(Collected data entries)
══════

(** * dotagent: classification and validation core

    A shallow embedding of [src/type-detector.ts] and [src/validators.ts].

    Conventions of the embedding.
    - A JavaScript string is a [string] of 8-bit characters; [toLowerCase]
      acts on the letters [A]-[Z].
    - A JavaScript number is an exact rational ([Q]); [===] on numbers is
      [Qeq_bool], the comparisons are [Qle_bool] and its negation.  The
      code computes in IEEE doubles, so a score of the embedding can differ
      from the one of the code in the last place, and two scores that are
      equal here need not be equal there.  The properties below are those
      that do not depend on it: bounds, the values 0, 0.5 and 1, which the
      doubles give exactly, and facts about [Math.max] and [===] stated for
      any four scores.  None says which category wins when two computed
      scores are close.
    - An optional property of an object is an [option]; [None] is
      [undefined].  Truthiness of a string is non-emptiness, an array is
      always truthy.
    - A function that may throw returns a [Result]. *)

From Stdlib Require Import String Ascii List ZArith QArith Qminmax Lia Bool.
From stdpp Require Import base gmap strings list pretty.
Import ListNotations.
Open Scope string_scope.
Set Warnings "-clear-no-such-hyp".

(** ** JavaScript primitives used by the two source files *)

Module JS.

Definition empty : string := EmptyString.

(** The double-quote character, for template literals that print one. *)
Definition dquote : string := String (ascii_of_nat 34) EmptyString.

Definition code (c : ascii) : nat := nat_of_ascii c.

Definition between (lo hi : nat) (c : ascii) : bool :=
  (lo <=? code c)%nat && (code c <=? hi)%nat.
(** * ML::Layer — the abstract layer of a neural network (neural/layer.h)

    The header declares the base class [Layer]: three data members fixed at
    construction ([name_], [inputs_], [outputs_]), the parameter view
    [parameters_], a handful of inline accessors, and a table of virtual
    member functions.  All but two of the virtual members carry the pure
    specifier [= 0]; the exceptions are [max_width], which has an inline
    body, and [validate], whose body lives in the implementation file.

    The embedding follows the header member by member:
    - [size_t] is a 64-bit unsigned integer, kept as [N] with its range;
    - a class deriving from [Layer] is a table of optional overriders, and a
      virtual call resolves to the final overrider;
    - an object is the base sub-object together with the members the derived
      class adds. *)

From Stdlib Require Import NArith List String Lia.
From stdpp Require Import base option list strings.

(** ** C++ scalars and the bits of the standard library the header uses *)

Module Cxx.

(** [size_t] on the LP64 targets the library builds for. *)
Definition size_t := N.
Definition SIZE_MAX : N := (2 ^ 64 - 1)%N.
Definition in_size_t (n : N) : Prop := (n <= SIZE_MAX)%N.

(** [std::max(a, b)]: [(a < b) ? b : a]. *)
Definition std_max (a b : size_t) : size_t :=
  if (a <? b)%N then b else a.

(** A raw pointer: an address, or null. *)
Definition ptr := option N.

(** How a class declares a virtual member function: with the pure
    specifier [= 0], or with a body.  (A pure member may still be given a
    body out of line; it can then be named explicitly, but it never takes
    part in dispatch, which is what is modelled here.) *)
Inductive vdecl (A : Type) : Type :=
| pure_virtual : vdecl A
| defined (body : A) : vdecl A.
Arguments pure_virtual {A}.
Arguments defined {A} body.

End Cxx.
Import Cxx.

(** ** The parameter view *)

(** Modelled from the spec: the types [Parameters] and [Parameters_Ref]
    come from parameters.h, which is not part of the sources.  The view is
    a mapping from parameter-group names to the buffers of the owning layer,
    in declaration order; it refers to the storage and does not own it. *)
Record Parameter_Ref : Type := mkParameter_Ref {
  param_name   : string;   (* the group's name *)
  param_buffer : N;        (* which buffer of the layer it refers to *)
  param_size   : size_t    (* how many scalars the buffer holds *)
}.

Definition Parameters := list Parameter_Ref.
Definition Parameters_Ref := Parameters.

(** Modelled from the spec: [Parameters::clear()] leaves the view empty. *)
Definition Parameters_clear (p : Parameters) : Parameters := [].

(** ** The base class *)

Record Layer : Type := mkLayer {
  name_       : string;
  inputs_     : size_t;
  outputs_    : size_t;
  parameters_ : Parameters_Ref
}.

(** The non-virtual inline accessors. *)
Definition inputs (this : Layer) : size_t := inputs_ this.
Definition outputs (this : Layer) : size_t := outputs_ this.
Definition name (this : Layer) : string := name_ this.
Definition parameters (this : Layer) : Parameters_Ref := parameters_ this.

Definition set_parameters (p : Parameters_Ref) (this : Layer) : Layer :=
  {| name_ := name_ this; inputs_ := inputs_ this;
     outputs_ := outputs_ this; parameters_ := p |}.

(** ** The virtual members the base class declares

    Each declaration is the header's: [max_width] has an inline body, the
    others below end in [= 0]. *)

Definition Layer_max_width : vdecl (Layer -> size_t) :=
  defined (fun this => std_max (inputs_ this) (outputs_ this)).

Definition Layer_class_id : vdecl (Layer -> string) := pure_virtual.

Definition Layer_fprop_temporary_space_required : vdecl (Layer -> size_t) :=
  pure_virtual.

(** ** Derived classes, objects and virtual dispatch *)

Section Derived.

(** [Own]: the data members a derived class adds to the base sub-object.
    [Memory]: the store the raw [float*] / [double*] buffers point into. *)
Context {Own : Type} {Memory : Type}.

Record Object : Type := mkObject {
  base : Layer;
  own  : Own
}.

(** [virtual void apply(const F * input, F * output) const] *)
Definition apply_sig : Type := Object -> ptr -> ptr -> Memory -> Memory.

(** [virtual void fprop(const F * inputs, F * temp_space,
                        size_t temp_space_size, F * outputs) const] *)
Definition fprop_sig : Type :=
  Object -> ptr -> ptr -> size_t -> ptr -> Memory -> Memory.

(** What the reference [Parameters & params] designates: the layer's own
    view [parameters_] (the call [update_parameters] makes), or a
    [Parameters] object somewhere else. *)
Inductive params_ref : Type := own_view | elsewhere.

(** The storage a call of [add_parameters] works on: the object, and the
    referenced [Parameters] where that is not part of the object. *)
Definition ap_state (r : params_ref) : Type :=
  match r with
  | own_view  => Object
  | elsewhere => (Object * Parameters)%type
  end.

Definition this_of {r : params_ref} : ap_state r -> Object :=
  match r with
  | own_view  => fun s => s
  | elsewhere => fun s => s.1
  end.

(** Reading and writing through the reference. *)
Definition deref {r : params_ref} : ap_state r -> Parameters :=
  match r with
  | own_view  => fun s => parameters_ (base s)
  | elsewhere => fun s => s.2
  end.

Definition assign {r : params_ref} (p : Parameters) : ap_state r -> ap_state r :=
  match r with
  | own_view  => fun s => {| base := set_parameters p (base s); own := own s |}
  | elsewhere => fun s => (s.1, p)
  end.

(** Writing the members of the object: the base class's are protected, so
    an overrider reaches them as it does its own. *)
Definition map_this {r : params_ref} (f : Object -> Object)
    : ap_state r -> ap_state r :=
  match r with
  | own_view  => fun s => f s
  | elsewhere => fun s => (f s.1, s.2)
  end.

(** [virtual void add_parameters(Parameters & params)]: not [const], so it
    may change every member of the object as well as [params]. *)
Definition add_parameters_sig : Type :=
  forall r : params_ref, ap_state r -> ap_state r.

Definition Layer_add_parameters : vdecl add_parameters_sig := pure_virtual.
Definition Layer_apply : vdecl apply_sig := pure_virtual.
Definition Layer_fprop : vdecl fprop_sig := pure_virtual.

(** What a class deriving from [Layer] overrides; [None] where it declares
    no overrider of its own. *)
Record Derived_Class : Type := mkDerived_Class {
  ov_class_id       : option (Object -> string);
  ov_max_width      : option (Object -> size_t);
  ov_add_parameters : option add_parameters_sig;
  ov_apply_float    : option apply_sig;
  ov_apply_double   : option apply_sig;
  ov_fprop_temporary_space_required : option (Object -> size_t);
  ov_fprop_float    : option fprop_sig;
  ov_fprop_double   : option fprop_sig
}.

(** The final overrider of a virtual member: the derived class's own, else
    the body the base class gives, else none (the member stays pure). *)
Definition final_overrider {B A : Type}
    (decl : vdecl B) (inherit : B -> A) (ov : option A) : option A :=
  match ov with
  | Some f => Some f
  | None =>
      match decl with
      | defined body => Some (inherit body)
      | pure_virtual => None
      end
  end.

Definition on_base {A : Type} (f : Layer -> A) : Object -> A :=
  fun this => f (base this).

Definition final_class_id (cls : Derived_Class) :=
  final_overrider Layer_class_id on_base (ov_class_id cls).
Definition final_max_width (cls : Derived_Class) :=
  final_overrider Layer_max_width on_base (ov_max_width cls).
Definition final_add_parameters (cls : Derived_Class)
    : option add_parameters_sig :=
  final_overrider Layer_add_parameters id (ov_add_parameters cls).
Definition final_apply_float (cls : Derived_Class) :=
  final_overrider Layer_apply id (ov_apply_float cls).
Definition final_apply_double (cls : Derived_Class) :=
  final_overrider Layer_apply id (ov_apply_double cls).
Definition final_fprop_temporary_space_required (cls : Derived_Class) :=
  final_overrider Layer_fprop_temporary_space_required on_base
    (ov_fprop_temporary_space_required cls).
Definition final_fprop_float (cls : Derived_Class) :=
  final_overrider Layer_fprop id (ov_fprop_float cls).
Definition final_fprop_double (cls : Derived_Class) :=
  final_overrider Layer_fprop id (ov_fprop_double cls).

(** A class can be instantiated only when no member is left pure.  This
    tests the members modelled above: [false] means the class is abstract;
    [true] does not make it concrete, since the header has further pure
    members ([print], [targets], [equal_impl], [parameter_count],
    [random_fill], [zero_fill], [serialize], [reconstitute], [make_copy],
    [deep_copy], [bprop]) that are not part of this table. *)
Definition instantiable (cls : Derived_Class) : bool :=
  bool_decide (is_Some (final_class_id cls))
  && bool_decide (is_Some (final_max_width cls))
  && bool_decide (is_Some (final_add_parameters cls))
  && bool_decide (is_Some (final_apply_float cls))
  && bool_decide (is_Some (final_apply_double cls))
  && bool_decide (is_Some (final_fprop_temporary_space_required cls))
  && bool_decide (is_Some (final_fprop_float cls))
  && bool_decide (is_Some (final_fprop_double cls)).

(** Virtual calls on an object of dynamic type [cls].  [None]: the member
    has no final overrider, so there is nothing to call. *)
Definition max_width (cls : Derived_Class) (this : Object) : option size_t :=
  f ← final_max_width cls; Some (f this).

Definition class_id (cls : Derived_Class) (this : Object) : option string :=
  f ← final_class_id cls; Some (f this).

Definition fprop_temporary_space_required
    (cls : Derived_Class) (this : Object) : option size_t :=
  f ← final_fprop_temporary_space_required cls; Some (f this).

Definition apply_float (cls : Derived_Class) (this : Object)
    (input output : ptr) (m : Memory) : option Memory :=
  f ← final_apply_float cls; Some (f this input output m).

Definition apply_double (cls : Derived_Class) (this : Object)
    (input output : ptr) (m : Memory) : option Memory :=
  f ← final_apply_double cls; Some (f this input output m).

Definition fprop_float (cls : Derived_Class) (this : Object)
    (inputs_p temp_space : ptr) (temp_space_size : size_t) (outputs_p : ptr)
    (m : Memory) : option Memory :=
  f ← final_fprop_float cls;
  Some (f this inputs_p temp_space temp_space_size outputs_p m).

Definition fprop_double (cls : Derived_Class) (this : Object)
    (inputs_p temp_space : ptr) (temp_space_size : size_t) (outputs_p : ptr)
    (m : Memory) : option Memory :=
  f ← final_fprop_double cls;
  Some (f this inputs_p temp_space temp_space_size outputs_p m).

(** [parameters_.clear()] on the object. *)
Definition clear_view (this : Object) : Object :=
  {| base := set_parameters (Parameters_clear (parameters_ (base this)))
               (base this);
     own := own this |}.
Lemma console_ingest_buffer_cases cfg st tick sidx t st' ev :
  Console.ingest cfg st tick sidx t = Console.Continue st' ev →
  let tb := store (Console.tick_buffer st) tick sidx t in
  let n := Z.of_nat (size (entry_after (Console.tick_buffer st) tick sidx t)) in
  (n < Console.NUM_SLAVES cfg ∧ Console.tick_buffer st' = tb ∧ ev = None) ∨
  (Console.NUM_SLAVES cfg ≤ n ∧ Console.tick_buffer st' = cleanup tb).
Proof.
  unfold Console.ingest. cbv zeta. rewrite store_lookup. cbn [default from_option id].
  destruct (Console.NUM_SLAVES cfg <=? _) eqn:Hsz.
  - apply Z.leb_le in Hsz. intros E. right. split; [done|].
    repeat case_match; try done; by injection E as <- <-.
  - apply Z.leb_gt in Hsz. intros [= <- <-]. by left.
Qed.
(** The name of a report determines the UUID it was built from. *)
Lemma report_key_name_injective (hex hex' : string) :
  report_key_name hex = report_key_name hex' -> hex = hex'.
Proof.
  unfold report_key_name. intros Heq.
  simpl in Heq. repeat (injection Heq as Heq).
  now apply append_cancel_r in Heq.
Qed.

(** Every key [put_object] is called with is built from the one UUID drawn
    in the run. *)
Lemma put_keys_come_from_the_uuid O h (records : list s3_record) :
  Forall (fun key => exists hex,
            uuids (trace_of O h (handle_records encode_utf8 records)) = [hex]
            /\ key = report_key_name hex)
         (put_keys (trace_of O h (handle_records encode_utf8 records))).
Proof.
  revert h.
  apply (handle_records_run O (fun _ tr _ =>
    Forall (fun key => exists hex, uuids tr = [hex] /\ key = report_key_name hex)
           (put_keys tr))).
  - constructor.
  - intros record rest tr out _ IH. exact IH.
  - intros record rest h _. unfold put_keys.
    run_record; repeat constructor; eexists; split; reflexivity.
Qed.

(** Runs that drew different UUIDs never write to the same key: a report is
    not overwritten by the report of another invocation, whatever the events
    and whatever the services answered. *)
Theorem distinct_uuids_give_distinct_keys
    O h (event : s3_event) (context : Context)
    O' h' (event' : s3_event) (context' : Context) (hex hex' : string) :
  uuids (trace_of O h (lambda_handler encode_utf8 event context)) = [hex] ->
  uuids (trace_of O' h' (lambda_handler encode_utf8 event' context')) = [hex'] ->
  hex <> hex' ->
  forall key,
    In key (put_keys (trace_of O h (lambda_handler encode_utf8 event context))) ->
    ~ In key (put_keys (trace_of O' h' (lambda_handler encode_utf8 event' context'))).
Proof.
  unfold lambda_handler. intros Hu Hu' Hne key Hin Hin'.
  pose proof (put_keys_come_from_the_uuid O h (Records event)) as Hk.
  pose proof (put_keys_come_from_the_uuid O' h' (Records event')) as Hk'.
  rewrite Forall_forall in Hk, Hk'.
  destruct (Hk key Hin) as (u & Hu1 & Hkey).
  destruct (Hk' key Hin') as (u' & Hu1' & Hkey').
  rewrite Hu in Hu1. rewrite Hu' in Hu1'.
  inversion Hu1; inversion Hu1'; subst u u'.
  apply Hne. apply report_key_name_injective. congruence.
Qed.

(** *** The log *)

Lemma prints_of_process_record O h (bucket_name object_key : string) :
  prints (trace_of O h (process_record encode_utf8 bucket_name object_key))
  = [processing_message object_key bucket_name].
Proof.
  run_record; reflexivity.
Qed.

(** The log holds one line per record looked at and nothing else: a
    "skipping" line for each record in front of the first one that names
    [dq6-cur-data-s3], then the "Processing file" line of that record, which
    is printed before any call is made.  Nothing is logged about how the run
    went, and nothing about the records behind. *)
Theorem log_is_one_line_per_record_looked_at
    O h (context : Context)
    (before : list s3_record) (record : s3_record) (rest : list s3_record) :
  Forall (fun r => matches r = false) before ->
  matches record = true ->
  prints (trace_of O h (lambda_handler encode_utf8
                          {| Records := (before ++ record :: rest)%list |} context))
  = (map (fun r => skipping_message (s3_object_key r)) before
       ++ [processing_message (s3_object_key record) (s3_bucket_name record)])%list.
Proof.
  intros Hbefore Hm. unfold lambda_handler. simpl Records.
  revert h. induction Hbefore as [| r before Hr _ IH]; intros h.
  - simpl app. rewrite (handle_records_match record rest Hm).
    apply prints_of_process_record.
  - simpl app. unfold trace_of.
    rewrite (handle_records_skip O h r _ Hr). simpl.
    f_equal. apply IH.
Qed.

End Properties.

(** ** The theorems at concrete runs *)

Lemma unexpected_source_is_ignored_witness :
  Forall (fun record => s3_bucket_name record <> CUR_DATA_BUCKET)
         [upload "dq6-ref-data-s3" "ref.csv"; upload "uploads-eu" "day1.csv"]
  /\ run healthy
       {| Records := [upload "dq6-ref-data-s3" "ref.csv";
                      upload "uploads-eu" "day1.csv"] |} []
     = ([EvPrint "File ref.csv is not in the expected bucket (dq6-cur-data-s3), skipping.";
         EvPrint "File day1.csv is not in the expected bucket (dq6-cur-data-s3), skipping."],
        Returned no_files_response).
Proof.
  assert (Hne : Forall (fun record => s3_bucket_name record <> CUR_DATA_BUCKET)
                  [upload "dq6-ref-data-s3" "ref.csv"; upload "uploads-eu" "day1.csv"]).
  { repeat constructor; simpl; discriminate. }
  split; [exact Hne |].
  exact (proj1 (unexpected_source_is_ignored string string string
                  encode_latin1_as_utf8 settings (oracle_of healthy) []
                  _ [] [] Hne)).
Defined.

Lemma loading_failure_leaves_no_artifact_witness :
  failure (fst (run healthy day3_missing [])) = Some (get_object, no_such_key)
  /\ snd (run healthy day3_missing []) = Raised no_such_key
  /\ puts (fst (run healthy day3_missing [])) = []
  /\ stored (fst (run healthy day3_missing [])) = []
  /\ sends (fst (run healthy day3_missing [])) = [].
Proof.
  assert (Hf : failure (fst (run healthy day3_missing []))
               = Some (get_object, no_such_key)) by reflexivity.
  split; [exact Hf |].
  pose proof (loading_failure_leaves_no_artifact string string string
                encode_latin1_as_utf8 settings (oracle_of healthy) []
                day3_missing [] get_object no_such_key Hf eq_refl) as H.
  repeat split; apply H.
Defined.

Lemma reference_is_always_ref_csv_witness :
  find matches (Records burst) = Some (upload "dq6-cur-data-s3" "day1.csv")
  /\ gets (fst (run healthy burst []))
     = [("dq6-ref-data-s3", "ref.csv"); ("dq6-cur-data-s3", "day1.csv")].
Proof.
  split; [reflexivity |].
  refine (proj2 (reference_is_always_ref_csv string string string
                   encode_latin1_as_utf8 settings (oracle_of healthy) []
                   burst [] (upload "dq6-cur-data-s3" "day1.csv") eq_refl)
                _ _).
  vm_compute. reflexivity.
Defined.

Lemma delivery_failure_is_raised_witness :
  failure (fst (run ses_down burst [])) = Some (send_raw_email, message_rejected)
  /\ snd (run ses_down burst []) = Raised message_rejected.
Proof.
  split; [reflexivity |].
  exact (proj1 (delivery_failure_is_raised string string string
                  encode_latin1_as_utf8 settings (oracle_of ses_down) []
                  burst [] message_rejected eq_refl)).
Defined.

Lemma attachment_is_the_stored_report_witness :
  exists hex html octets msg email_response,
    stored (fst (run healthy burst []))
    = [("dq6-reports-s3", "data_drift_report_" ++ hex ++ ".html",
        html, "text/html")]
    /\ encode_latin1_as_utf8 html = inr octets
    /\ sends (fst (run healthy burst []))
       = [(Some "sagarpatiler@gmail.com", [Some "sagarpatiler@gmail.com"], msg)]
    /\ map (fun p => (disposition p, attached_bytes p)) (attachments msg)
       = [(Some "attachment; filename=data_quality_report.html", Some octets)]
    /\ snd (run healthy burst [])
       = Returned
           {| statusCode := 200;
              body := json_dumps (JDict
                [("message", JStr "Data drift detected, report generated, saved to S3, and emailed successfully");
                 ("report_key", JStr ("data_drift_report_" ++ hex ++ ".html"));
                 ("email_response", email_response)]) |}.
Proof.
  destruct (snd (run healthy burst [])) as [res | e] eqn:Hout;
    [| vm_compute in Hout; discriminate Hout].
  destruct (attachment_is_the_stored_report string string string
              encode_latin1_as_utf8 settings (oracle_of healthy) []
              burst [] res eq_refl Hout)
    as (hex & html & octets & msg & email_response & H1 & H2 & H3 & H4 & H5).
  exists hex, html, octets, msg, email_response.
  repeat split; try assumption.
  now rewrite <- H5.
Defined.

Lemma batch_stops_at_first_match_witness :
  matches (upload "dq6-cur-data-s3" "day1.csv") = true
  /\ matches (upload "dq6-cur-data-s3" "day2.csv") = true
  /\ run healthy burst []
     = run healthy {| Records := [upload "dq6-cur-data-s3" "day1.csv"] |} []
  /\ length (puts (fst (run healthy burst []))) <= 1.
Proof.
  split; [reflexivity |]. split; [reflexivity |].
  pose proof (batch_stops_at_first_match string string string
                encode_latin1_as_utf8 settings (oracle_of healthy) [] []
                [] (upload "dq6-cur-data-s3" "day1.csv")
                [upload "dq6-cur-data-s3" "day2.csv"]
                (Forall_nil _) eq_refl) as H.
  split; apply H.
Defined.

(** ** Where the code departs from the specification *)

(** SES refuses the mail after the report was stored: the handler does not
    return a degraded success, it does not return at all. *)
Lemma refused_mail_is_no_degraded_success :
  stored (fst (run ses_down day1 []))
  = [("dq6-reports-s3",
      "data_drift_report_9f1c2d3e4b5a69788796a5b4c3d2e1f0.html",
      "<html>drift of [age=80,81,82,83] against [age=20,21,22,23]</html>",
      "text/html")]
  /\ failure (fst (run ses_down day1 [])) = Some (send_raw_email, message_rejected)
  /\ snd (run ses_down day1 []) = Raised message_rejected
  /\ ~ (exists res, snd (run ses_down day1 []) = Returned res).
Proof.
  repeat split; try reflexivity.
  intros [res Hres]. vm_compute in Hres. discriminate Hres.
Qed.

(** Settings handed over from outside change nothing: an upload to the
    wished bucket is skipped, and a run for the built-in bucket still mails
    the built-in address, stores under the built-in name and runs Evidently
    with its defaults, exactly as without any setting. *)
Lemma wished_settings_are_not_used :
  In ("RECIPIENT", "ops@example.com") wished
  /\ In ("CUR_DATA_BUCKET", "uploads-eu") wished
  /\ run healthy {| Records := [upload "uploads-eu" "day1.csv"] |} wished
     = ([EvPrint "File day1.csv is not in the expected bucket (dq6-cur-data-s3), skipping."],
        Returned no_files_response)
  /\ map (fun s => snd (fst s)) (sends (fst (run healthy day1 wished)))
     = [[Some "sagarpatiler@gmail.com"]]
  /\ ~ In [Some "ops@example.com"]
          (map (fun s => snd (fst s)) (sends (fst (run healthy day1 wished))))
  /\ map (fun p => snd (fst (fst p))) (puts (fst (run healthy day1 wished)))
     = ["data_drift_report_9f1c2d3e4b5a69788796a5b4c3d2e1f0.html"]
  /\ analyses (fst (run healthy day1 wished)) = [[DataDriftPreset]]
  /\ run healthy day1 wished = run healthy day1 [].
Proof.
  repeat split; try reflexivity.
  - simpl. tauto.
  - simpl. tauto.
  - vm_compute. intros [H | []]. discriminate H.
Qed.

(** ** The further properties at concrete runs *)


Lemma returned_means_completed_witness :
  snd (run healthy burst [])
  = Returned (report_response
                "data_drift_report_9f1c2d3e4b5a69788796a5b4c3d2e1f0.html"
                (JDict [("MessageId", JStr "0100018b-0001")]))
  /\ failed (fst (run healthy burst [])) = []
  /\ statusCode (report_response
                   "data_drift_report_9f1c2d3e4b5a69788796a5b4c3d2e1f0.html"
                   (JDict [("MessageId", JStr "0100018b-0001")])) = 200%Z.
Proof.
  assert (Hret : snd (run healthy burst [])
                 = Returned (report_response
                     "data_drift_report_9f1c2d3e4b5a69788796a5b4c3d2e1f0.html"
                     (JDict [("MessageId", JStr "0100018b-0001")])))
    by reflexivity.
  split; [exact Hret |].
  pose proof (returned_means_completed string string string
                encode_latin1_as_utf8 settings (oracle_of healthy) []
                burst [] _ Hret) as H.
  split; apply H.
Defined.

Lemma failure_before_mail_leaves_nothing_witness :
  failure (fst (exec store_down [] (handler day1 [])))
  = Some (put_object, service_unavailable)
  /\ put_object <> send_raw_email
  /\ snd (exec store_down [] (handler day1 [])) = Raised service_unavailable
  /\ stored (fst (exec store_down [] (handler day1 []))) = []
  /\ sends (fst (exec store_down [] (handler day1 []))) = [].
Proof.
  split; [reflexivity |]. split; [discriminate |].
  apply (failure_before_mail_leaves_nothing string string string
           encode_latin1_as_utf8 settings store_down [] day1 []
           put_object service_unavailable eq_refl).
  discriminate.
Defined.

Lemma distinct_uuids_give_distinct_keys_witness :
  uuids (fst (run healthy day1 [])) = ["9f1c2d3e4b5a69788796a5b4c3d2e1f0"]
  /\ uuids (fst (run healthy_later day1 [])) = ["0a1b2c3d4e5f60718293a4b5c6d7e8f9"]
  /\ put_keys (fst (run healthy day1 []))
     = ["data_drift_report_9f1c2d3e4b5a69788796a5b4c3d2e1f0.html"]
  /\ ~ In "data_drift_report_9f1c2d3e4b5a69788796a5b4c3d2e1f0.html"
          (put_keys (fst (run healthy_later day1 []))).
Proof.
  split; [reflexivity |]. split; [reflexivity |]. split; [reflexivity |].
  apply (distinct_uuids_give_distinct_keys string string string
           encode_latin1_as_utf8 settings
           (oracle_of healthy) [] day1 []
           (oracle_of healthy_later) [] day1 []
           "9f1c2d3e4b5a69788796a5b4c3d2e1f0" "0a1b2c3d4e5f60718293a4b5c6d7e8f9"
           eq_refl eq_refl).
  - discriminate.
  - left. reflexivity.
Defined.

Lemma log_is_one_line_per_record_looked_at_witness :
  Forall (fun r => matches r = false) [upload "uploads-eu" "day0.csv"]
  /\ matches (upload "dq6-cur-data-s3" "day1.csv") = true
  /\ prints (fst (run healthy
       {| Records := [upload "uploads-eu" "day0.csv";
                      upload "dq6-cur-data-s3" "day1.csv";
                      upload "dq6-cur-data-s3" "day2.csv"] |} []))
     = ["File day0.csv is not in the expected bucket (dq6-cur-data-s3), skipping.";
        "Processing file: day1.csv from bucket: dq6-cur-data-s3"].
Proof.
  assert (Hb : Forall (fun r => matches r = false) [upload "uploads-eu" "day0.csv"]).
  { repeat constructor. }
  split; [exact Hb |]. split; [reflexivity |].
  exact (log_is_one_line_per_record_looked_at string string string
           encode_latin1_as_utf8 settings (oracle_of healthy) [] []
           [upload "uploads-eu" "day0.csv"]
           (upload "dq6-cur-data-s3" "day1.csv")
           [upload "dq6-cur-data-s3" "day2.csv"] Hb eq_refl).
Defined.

══════

◆ **To do**
An exact, complete copy of the lines above from the one with "(** What a class" through the one with "Definition final_add_parameters (cls" is the whole answer.

◆ **Exercise result**
(** What a class deriving from [Layer] overrides; [None] where it declares
    no overrider of its own. *)
Record Derived_Class : Type := mkDerived_Class {
  ov_class_id       : option (Object -> string);
  ov_max_width      : option (Object -> size_t);
  ov_add_parameters : option add_parameters_sig;
  ov_apply_float    : option apply_sig;
  ov_apply_double   : option apply_sig;
  ov_fprop_temporary_space_required : option (Object -> size_t);
  ov_fprop_float    : option fprop_sig;
  ov_fprop_double   : option fprop_sig
}.

(** The final overrider of a virtual member: the derived class's own, else
    the body the base class gives, else none (the member stays pure). *)
Definition final_overrider {B A : Type}
    (decl : vdecl B) (inherit : B -> A) (ov : option A) : option A :=
  match ov with
  | Some f => Some f
  | None =>
      match decl with
      | defined body => Some (inherit body)
      | pure_virtual => None
      end
  end.

Definition on_base {A : Type} (f : Layer -> A) : Object -> A :=
  fun this => f (base this).

Definition final_class_id (cls : Derived_Class) :=
  final_overrider Layer_class_id on_base (ov_class_id cls).
Definition final_max_width (cls : Derived_Class) :=
  final_overrider Layer_max_width on_base (ov_max_width cls).
Definition final_add_parameters (cls : Derived_Class)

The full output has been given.